The benefit of customizing or modifying the code to fit the needs of a developer or organization can boomerang as well, he said. All those modifications lead to, "many modified or forked versions of open sourced programs. Many of those modified applications are re-published for the world to use. The question then becomes which version do you use Sometimes you cannot tell."
That, he said, can mean that a user or developer, "thinks he has the patched application, but in reality installed a version that was based on the unpatched application, and the vulnerability remains."
Open to modification also means it could be open to mischief. Tantleff said the code, "could be later injected with malware, or worse, specifically written to address an issue that people are seeking open-source applications for, with malware hidden inside from the start -- malware by design. Unfortunately, none of this is theoretical as there are examples of each of these."
Finally, a community of thousands makes it difficult to hold anyone accountable for legal or compliance problems. "If nobody's in charge, who do you sue," asked McAleavey.
Of course, defenders of open source say the community surrounding it can be much more dependable than a company with a proprietary system. Writing in CMS Critic, Daniel Threlfall noted that, "if the single company managing the proprietary system goes under, what then An open-source CMS, on the other hand, has a life of its own. No one entity owns it. Thus, there will always (presumably) be a support network and stable foundation upon which it can exist. The community is the stability."

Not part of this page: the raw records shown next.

(** * AF_XDP forwarder: UMEM freelist, ring pump and worker loop

    A shallow embedding of [xdp/xdp_fwd2.c] (module [Fwd2]) and of
    [xdp/xdp_fwd2_refactored.c] (module [Refactored]).

    - Machine integers are [Z] with the wrap-around written out ([u32],
      [u64], [s32]).
    - The frame freelist is a record holding the [free_addrs] array as a
      list and the [free_top] index; an access outside the array is a
      [Fault], never a silent no-op.
    - Everything the kernel, libxdp and libc decide (ring occupancy,
      descriptors, the needs-wakeup flags, allocation failures, the quit
      flag written by another thread) is read from an [oracle]; every call
      into them is recorded in a [trace], newest event first.
    - The UMEM area is a finite map from byte offsets to bytes; what the
      NIC wrote into a frame is part of the world a pump starts from.
    - [pthread_mutex_lock]/[unlock] bracket the bodies of the freelist
      operations; the embedding is sequential and leaves them out.
    - Spin loops take a [fuel] bound; a run that exhausts it stops with
      [OutOfFuel] and keeps its trace.
    - [main] of xdp_fwd2.c is embedded up to the creation of the worker
      threads; [main] of the refactored file is embedded up to the
      creation of its ports and, where that fails, through its cleanup.
      The statistics loops and the shutdown after the threads are joined
      are not embedded. *)

From Stdlib Require Import ZArith List Lia Bool.
From Stdlib.Strings Require Import Byte.
From stdpp Require Import base list gmap strings.

Local Open Scope Z_scope.

(* ===================================================================== *)
(** * Machine integers *)

Definition u32 (z : Z) : Z := z mod 2 ^ 32.
Definition u64 (z : Z) : Z := z mod 2 ^ 64.

(** [(int)x] for a 32-bit [x]: two's complement reading. *)
Definition s32 (z : Z) : Z :=
  let w := u32 z in if w <? 2 ^ 31 then w else w - 2 ^ 32.

(* ===================================================================== *)
(** * Data model *)

Record umem_mgr_params := {
  pp_n_frames : Z;
  pp_frame_size : Z;
  pp_mmap_flags : Z
}.

Record xsk_umem_config := {
  fill_size : Z;
  comp_size : Z;
  cfg_frame_size : Z;
  frame_headroom : Z;
  cfg_flags : Z
}.

(** [struct umem_mgr].  [free_addrs] is the malloc'ed array (its length is
    the number of [u64] slots allocated), [free_top] the next push index.
    [fq_initialized] exists in the refactored file only. *)
Record umem_mgr := {
  umem_cfg : xsk_umem_config;
  free_addrs : list Z;
  free_top : Z;
  n_frames : Z;
  frame_size : Z;
  fq_initialized : Z
}.

Definition set_free (fa : list Z) (top : Z) (u : umem_mgr) : umem_mgr :=
  {| umem_cfg := umem_cfg u; free_addrs := fa; free_top := top;
     n_frames := n_frames u; frame_size := frame_size u;
     fq_initialized := fq_initialized u |}.

Definition set_fq_initialized (v : Z) (u : umem_mgr) : umem_mgr :=
  {| umem_cfg := umem_cfg u; free_addrs := free_addrs u; free_top := free_top u;
     n_frames := n_frames u; frame_size := frame_size u;
     fq_initialized := v |}.

(** The stack the freelist denotes: [free_addrs[0 .. free_top)]. *)
Definition freelist (u : umem_mgr) : list Z :=
  take (Z.to_nat (free_top u)) (free_addrs u).

(** A manager as [umem_mgr_create] leaves it and as the operations keep it:
    the array has [n_frames] slots and [free_top] does not exceed it. *)
Definition umem_wf (u : umem_mgr) : Prop :=
  Z.of_nat (length (free_addrs u)) = n_frames u /\
  0 <= free_top u <= n_frames u /\ n_frames u < 2 ^ 32.

Inductive fault :=
| NullDeref
| OobLoad (i : Z)
| OobStore (i : Z).

Inductive res (A : Type) :=
| Ok (a : A)
| Fault (f : fault).
Arguments Ok {A} a.
Arguments Fault {A} f.

(** The loop [for (i = 0; i < got; i++) out[i] = u->free_addrs[--u->free_top];]
    shared by both files.  [out] collects [out[0], out[1], ...]. *)
Fixpoint umem_alloc_loop (n : nat) (u : umem_mgr) (out : list Z)
  : res (list Z * umem_mgr) :=
  match n with
  | O => Ok (out, u)
  | S n' =>
      let top := u32 (free_top u - 1) in
      match free_addrs u !! Z.to_nat top with
      | Some a => umem_alloc_loop n' (set_free (free_addrs u) top u) (out ++ [a])
      | None => Fault (OobLoad top)
      end
  end.

(** [u->free_addrs[u->free_top++] = addr;] *)
Definition push_frame (u : umem_mgr) (addr : Z) : res umem_mgr :=
  let i := free_top u in
  if i <? Z.of_nat (length (free_addrs u))
  then Ok (set_free (<[Z.to_nat i := addr]> (free_addrs u)) (u32 (i + 1)) u)
  else Fault (OobStore i).


(* ===================================================================== *)
(** * Ports, rings and the world the code runs in *)

Record xsk_socket_config := {
  rx_size : Z;
  tx_size : Z;
  libxdp_flags : Z;
  xdp_flags : Z;
  bind_flags : Z
}.

(** [struct port_params]; the [u] pointer of every port designates the one
    manager of the process ([umem] of the world). *)
Record port_params := {
  xsk_cfg : xsk_socket_config;
  iface : option string;
  iface_queue : Z
}.

(** [struct port].  The rings are kernel-shared memory and are named by
    [ring] below; [xsk] says whether the socket pointer is set.
    [umem_fq_initialized] exists in xdp_fwd2.c only. *)
Record port := {
  params : port_params;
  xsk : bool;
  umem_fq_initialized : Z;
  n_pkts_rx : Z;
  n_pkts_tx : Z
}.

(** A [struct port *] is the index of the object in [ports]. *)
Inductive ring :=
| RXQ (p : nat)       (* p->rxq *)
| TXQ (p : nat)       (* p->txq *)
| PORT_FQ (p : nat)   (* p->umem_fq, xdp_fwd2.c *)
| PORT_CQ (p : nat)   (* p->umem_cq, xdp_fwd2.c *)
| UMEM_FQ             (* u->fq, refactored *)
| UMEM_CQ.            (* u->cq, refactored *)

Inductive pollev := POLLIN | POLLOUT.

Inductive obj :=
| ObjUmemMgr          (* the calloc'ed struct umem_mgr *)
| ObjMapping          (* the mmap'ed UMEM area *)
| ObjKernelUmem       (* the xsk_umem handle *)
| ObjFreeAddrs        (* the malloc'ed free_addrs array *)
| ObjMutex
| ObjPort (p : nat)   (* a calloc'ed struct port *)
| ObjSocket (p : nat).

(** One constructor per call that leaves the process image. *)
Inductive event :=
| EvSetrlimit (rc : Z)
| EvCalloc (o : obj) (ok : bool)
| EvMalloc (o : obj) (ok : bool)
| EvFree (o : obj)
| EvMmap (len flags : Z) (ok : bool)
| EvMunmap (len : Z)
| EvUmemCreate (len : Z) (status : Z)
| EvUmemDelete
| EvMutexInit (rc : Z)
| EvMutexDestroy
| EvSocketCreate (p : nat) (ifname : option string) (queue : Z) (status : Z)
| EvSocketDelete (p : nat)
| EvPeek (r : ring) (nb n idx : Z)
| EvConsRelease (r : ring) (nb : Z)
| EvCompAddr (r : ring) (pos addr : Z)
| EvRxDesc (r : ring) (pos addr len : Z)
| EvReserve (r : ring) (nb n idx : Z)
| EvFillAddr (r : ring) (pos addr : Z)
| EvTxDesc (r : ring) (pos addr len : Z)
| EvSubmit (r : ring) (nb : Z)
| EvNbFree (r : ring) (nb n : Z)
| EvNeedsWakeup (r : ring) (b : bool)
| EvPoll (sock : nat) (ev : pollev) (timeout : Z)
| EvSendto (sock : nat)
| EvUsleep (us : Z)
| EvSetAffinity (cpu : Z)
| EvPrint (msg : string).

(** [struct thread_data] of xdp_fwd2.c: two arrays of
    [MAX_PORTS_PER_THREAD] port pointers ([None] is NULL). *)
Record thread_data := {
  ports_rx : list (option nat);
  ports_tx : list (option nat);
  n_ports_rx : Z;
  cpu_core_id : Z
}.

(** The file-scope variables of xdp_fwd2.c. *)
Record globals := {
  g_port_params : list port_params;
  g_ports : list (option nat);
  n_ports : Z;
  g_thread_data : list thread_data;
  n_threads : Z
}.

Record world := {
  oracle : nat -> Z;          (* answers of kernel, libxdp and libc *)
  clock : nat;                (* index of the next answer *)
  trace : list event;         (* newest first *)
  umem : option umem_mgr;     (* the manager object, None before creation *)
  umem_area : gmap Z byte;    (* bytes of the mapping; absent keys read 0 *)
  ports : list port;          (* the struct port objects ever calloc'ed *)
  globs : globals
}.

How, then, can users get the best out of open source while avoiding the worst
The answer may not be easy, Tantleff said, but it is relatively simple: "Companies should treat open source like all other software," he said.
It starts with knowing the source. "It is important that one knows where the software is coming from -- that it's a trusted source," he said. "You should also gather diligence on the software from other trusted sources."
Even if the source is trustworthy, "they need a proper, controlled process and program for vetting software before deploying it within the enterprise."
Finally, "they also need a program in place to manage and monitor the software once in the environment, including making sure the organization is aware of vulnerabilities, available patches, and most importantly, ensuring that the patches are installed," he said.